> Data excerpts
(** C8. On the first HOVER tick the reference state is rebuilt at the
    position and heading of the estimate the tick works on (the predictor's
    estimate for the time the command takes effect), with zero velocity;
    every later HOVER tick on a valid estimate leaves the whole reference
    state, position and heading included, as that first tick set it, and
    the node stays in HOVER. *)
Theorem hover_holds_reference (E : Env) (w : World)
    (msg : QuadStateEstimate.t) (msgs : list QuadStateEstimate.t) :
  autopilot_state_ (self w) = HOVER ->
  first_time_in_new_state_ (self w) = true ->
  QuadStateEstimate.isValid msg = true ->
  Forall (fun m => QuadStateEstimate.isValid m = true) msgs ->
  let predicted :=
    predictState (updateWithStateEstimate (state_predictor_ (self w)) msg)
      (wall_clock (now_calls (ros w)) + control_command_delay_) in
  let w1 := exec (stateEstimateCallback msg) w in
  let wn := spin_all (map state_estimate msgs) w1 in
  reference_state_ (self w1) =
    {| TrajectoryPoint.position := QuadStateEstimate.position predicted;
       TrajectoryPoint.velocity := Vector3d_Zero;
       TrajectoryPoint.heading :=
         quaternionToYaw (QuadStateEstimate.orientation predicted) |}
  /\ autopilot_state_ (self wn) = HOVER
  /\ reference_state_ (self wn) = reference_state_ (self w1).
Proof.
  intros Hm Hl Hv Hvs. cbv zeta.
  destruct (hover_first_tick E w msg Hm Hl Hv) as (Hr & Hm1 & Hl1).
  destruct (hover_ticks_keep_reference E msgs _ Hm1 Hl1 Hvs) as [Hr' Hm'].
  split; [exact Hr |]. split; [exact Hm' | exact Hr'].
Qed.

Lemma hover_holds_reference_witness :
  let w := Bench.run [state_estimate Bench.on_ground_vision; start_request] in
  let w1 := exec (E := Bench.env)
              (stateEstimateCallback (Bench.estimate_at 1 QuadStateEstimate.VISION true))
              w in
  let wn := spin_all (E := Bench.env)
              (map state_estimate
                 [Bench.estimate_at 2 QuadStateEstimate.VISION true;
                  Bench.estimate_at 3 QuadStateEstimate.VISION true])
              w1 in
  autopilot_state_ (self wn) = HOVER
  /\ reference_state_ (self wn) = reference_state_ (self w1).
Proof.
  cbv zeta.
  assert (Hm : autopilot_state_
                 (self (Bench.run [state_estimate Bench.on_ground_vision;
                                   start_request]))
               = HOVER) by (vm_compute; reflexivity).
  assert (Hl : first_time_in_new_state_
                 (self (Bench.run [state_estimate Bench.on_ground_vision;
                                   start_request]))
               = true) by (vm_compute; reflexivity).
  assert (Hvs : Forall (fun m => QuadStateEstimate.isValid m = true)
                  [Bench.estimate_at 2 QuadStateEstimate.VISION true;
                   Bench.estimate_at 3 QuadStateEstimate.VISION true])
    by (repeat constructor).
  pose proof (hover_holds_reference Bench.env _
                (Bench.estimate_at 1 QuadStateEstimate.VISION true) _
                Hm Hl eq_refl Hvs) as H.
  cbv zeta in H. destruct H as (_ & H2 & H3).
  split; [exact H2 | exact H3].
Defined.

(* ------------------------------------------------------------------ *)
(** *** Ramping the propellers down (C3, C4) *)

(** One step of the ramp is not above where it starts. *)
Lemma ramp_step_le (p T e : Q) :
  0 < T -> 0 <= p -> 0 <= e -> p - p / T * e <= p.
Proof.
  intros HT Hp He.
  assert (H : 0 <= p / T * e).
  { apply Qmult_le_0_compat; [| exact He].
    unfold Qdiv. apply Qmult_le_0_compat; [exact Hp |].
    apply Qinv_le_0_compat. now apply Qlt_le_weak. }
  lra.
Qed.

Lemma Qleb_false_lt (a b : Q) : Qleb a b = false -> b < a.
Proof. intros H. destruct (Qleb_spec a b); [discriminate | assumption]. Qed.

Lemma ticks_in_other_mode (E : Env) (m : States)
    (msgs : list QuadStateEstimate.t) (w : World) :
  autopilot_state_ (self w) <> m -> ticks_in m msgs w = w.
Proof.
  intros Hm. destruct msgs as [| msg msgs]; [reflexivity |]. cbn.
  destruct (States_beq (autopilot_state_ (self w)) m) eqn:Hb;
    [| reflexivity].
  apply internal_States_dec_bl in Hb. contradiction.
Qed.

Section RampDown.

Context {E : Env}.

(** The ramp-down lasts some time, the clock does not run backwards,
    and the base controller returns commands that can be published. *)
Hypothesis ramp_down_timeout_positive : 0 < propeller_ramp_down_timeout_.
Hypothesis clock_monotone :
  forall i j : nat, (i <= j)%nat -> wall_clock i <= wall_clock j.
Hypothesis controller_publishes :
  forall est r,
    ControlCommand.control_mode (base_controller_run est r)
    <> ControlCommand.NONE.

Lemma controller_not_NONE est r :
  ControlCommand.is_NONE
    (ControlCommand.control_mode (base_controller_run est r)) = false.
Proof.
  pose proof (controller_publishes est r) as H.
  destruct (ControlCommand.control_mode (base_controller_run est r));
    [contradiction | reflexivity ..].
Qed.

(** A tick while the node is ramping down publishes one command, whose
    thrust is not above the thrust published before; either the thrust
    is still positive and the node goes on ramping down from it, or the
    node is OFF and the command is the zeroed one. *)
Lemma ramping_tick (w : World) (prev : Q) (msg : QuadStateEstimate.t) :
  ramping_down prev w ->
  QuadStateEstimate.isValid msg = true ->
  exists c,
    control_command_pub (ros (exec (stateEstimateCallback msg) w))
    = control_command_pub (ros w) ++ [c]
    /\ ControlCommand.collective_thrust c <= prev
    /\ ((0 < ControlCommand.collective_thrust c
         /\ ramping_down (ControlCommand.collective_thrust c)
              (exec (stateEstimateCallback msg) w))
        \/ (autopilot_state_ (self (exec (stateEstimateCallback msg) w)) = OFF
            /\ ControlCommand.zero c = c)).
Proof.
  unfold ramping_down. open_world w.
  intros (-> & -> & -> & -> & Hpos & Hpast) Hv. open_estimate msg Hv.
  run. branch_run.
  - eexists. split; [reflexivity |]. cbn. split; [lra |].
    right. split; reflexivity.
  - rewrite controller_not_NONE. cbn.
    eexists. split; [reflexivity |]. cbn.
    assert (Hn : time_started_ramping_down_0 <= wall_clock (S (S now_calls0))).
    { eapply Qle_trans; [exact Hpast |]. apply clock_monotone. lia. }
    split.
    + apply ramp_step_le; [assumption | lra | lra].
    + left. match goal with H : Qleb _ 0 = false |- _ =>
              apply Qleb_false_lt in H end.
      split; [assumption |]. repeat split; try assumption.
      eapply Qle_trans; [exact Hpast |]. apply clock_monotone. lia.
Qed.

> Task goal
Pull every line containing "Hpast" out of the material and copy it.

> Output
  intros (-> & -> & -> & -> & Hpos & Hpast) Hv. open_estimate msg Hv.
    { eapply Qle_trans; [exact Hpast |]. apply clock_monotone. lia. }
      eapply Qle_trans; [exact Hpast |]. apply clock_monotone. lia.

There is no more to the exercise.